Подготовка и укрепление веб-сервера

Отключение родительских путей. Родительские пути представляют собой свойство операционной системы Windows, позволяющее инструкциям командной строки и программам обращаться к родительскому каталогу с помощью двух точек (".."). Это удобный способ перехода по иерархии каталогов для системных администраторов и программистов независимо от того, в каком месте дерева каталогов они находятся. Команде или программе не требуется указывать имя родительского каталога, вместо имени каталога используются две точки.

К сожалению, это опасно с точки зрения защиты информации и сильно облегчает хакеру задачу по написанию автоматизированного эксплоита, который осуществляет проход вверх по каталогам до корневого каталога раздела и затем выполняет атаки на другие ресурсы. Именно поэтому следует отключать родительские пути.

Родительские пути отключаются в окне Web Site Properties (Свойства веб-сайта). Выполните следующее.

1. Запустите IIS Manager. В левой панели окна Internet Information Servces (IIS), показанном на рисунке, щелкните правой кнопкой на имени веб-сайта и выберите пункт Properties (Свойства).
   

   
   
2. Откройте вкладку Home Directory (Домашний каталог) в окне Web Site Properties (Свойства веб-сайта), показанном на рисунке, после чего нажмите на кнопку Configuration (Настройка) для открытия окна Configuration.
   

   
   
3. В окне Application Configuration (Настройка приложений) имеется набор вкладок. Во вкладке App Options (Свойства приложения) имеется опция Enable Parent Paths (Включить родительские пути), как показано на рисунке. Отключите данную опцию и нажмите на OK.
   

   
   
4. Если установлены другие службы IIS (IIS Help или FTP), то примите решение о наследовании отключенных родительских путей. В этом случае после закрытия окна Application Configuration отобразится диалоговое окно Inheritance (Наследование) с вопросом о том, нужно ли применить опцию родительских путей ко всем службам, связанным с веб-сайтом. Следует положительно ответить на этот вопрос и нажать на OK для закрытия окна и подтверждения указанных настроек.

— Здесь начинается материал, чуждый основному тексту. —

(** The items of a dictionary, copied in turn with one memo. *)
Fixpoint deepcopy_items (items : list (string * loc)) (memo : gmap loc loc)
  : M (list (string * loc)) :=
  match items with
  | [] => ret []
  | (k, l) :: items' =>
      let* (l', memo') := deepcopy_labels memo l in
      let* rest := deepcopy_items items' memo' in
      ret ((k, l') :: rest)
  end.

(** [copy.deepcopy(d)] for a dictionary of label lists.  The items are visited
    in the order of [map_to_list]; the order only decides which new list gets
    which new address. *)
Definition deepcopy_dict (d : loc) : M loc :=
  let* m := read_dict d in
  let* items := deepcopy_items (map_to_list m) ∅ in
  alloc_dict (list_to_map items).

(** [copy.deepcopy] of the attributes [state_names] and [_values], which
    may be [None]; the copy of an array is a new array. *)
Definition deepcopy_state_names (sn : option loc) : M (option loc) :=
  match sn with
  | None => ret None
  | Some d => let* d' := deepcopy_dict d in ret (Some d')
  end.

Definition deepcopy_values (v : option loc) : M (option loc) :=
  match v with
  | None => ret None
  | Some l => let* a := read_array l in let* l' := alloc_array a in ret (Some l')
  end.

(** [copy.deepcopy(self)] for an instance: a new instance whose attributes are
    deep copies, in the order the attributes were set. *)
Definition deepcopy_factor (self : loc) : M loc :=
  let* f := read_factor self in
  let* v := deepcopy_values (_values f) in
  let* sn := deepcopy_state_names (state_names f) in
  alloc_factor (mkFactor (variables f) (cardinality f) v sn).

(** ** class DiscreteFactor *)

(** The [values] argument of [__init__]: a flat Python list, or an array. *)
Inductive values_arg : Type :=
| FromList (l : list Z)
| FromArray (l : loc).

(** [np.array(values)]: always a new array. *)
Definition np_array (v : values_arg) : M np.ndarray :=
  match v with
  | FromList l => ret (np.array l)
  | FromArray l => read_array l
  end.

(** [DiscreteFactor(variables, cardinality, values, state_names)].  The two
    lists are copied; [state_names] is kept by reference. *)
Definition __init__ (variables : list string) (cardinality : list Z)
    (values : option values_arg) (state_names : option loc) : M loc :=
  let* v := match values with
            | None => ret None
            | Some x =>
                let* a := np_array x in
                let* a' := lift (np.reshape a cardinality) in
                let* l := alloc_array a' in
                ret (Some l)
            end in
  alloc_factor (mkFactor variables cardinality v state_names).

(** [self.copy()]: the arguments are evaluated, [copy.deepcopy] among them,
    then the instance is made. *)
Definition copy (self : loc) : M loc :=
  let* f := read_factor self in
  let* sn := deepcopy_state_names (state_names f) in
  __init__ (variables f) (cardinality f) (FromArray <$> _values f) sn.

(** The property [values]. *)
Definition values (self : loc) : M (option loc) :=
  let* f := read_factor self in ret (_values f).

(** [self.values] where the code goes on to use it as an array.  On a factor
    without buffer the operation is taken to raise; what numpy does with
    [None] is not modelled further. *)
Definition values_array (self : loc) : M np.ndarray :=
  let* v := values self in
  let* l := from_option NoneTypeError v in
  read_array l.

(** [self.update_values(new_values)] binds [_values] to a new array. *)
Definition update_values (self : loc) (new_values : list Z) : M () :=
  let* f := read_factor self in
  let* a := lift (np.reshape (np.array new_values) (cardinality f)) in
  let* l := alloc_array a in
  modify_factor self (set_values (Some l)).

(** The loop of [get_value_for_state_vector]. *)
Fixpoint state_coordinates (self : loc) (dict_of_states : gmap string string)
    (vars : list string) : M (list nat) :=
  match vars with
  | [] => ret []
  | var :: vars' =>
      let* var_state := from_option (KeyError var) (dict_of_states !! var) in
      let* f := read_factor self in
      let* d := from_option NoneTypeError (state_names f) in
      let* names := read_dict d in
      let* labels_ref := from_option (KeyError var) (names !! var) in
      let* labels := read_labels labels_ref in
      let* idx_in_var_axis :=
        from_option (NotInList var_state) (index_of var_state labels) in
      let* rest := state_coordinates self dict_of_states vars' in
      ret (idx_in_var_axis :: rest)
  end.

(** [self.get_value_for_state_vector(dict_of_states)], assertions enabled. *)
Definition get_value_for_state_vector (self : loc)
    (dict_of_states : gmap string string) : M np.item :=
  let* f := read_factor self in
  if decide (sorted (elements (dom dict_of_states)) = sorted (variables f))
  then
    let* state_coordinates := state_coordinates self dict_of_states (variables f) in
    let* a := values_array self in
    lift (np.getitem a state_coordinates)
  else raise ScopeAssertion.

(** The dictionary comprehension of [get_cardinality]. *)
Fixpoint cardinality_dict (f : Factor) (vars : list string) : result (gmap string Z) :=
  match vars with
  | [] => Ok ∅
  | var :: vars' =>
      match index_of var (variables f) with
      | None => Raise (NotInList var)
      | Some i =>
          match cardinality f !! i with
          | None => Raise ListIndexError
          | Some c => rbind (cardinality_dict f vars') (λ d, Ok (<[var:=c]> d))
          end
      end
  end.

(** [self.get_cardinality(variables)]. *)
Definition get_cardinality (self : loc) (vars : list string) : M (gmap string Z) :=
  let* f := read_factor self in lift (cardinality_dict f vars).

(** [self.add_new_variables_from_other_factor(other)] in a run with the set
    iteration [order].  The set [extra_vars] is iterated three times and not
    changed in between: the three iterations yield one order. *)
Definition add_new_variables_from_other_factor (order : SetIteration)
    (self other : loc) : M () :=
  let* f := read_factor self in
  let* o := read_factor other in
  let extra_vars := iter_difference order (variables o) (variables f) in
  if decide (length extra_vars = 0) then ret ()
  else
    let* a := values_array self in
    let* a' := lift (np.index_newaxis a (length (variables f)) (length extra_vars)) in
    let* l := alloc_array a' in
    modify_factor self (set_values (Some l));;
    modify_factor self (λ f, set_variables (variables f ++ extra_vars) f);;
    let* new_card_var := get_cardinality other extra_vars in
    let* cards := mapM (λ var, from_option (KeyError var) (new_card_var !! var))
                       extra_vars in
    modify_factor self (λ f, set_cardinality (cardinality f ++ cards) f).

Отключение поддержки ненужных приложений. По умолчанию IIS настроен на поддержку многих файловых расширений. Например, файл .idc представляет собой соединитель с базой данных, используемый для передачи данных между базой данных и службой или формой интернета. При настройке приложений, связывающих файл .idc с поддерживающим HTTP драйвером IIS ODBC httpodbc.dll, IIS считывает информацию о формате из соединителя с базой данных для правильной передачи данных.

Информация в таблице 3.3 взята из руководства NSA по защите IIS. Здесь приведены данные о поддержке некоторых общих файловых расширений приложений, описание каждого расширения.

На некоторых веб-сайтах не используются многие возможности IIS, например, подключение к базам данных и включение поддержки неиспользуемых возможностей. Ненужные расширения приложений также следует отключить в целях безопасности.

Процедура отключения поддержки приложений состоит в следующем.

1. Откройте Internet Information Services Manager (Диспетчер IIS).
2. В левой панели щелкните правой кнопкой мыши на имени веб-сайта и выберите пункт Properties (Свойства). Откройте вкладку Home Directory (Домашний каталог) в окне Web Site Properties (Свойства веб-сайта) и нажмите на кнопку Configuration (Настройка), чтобы открыть диалоговое окно Application Configuration (Настройка приложений).
3. Откройте вкладку App Mappings (Поддержка приложений), показанную на рисунке. Она содержит перечень поддерживаемых по умолчанию приложений. Если перечисленные в табл. 3.3 возможности не используются, отключите поддержку соответствующих приложений, выделив нужный пункт и нажав на кнопку Remove (Удалить). Нажмите на OK для закрытия окно и сохранения изменений.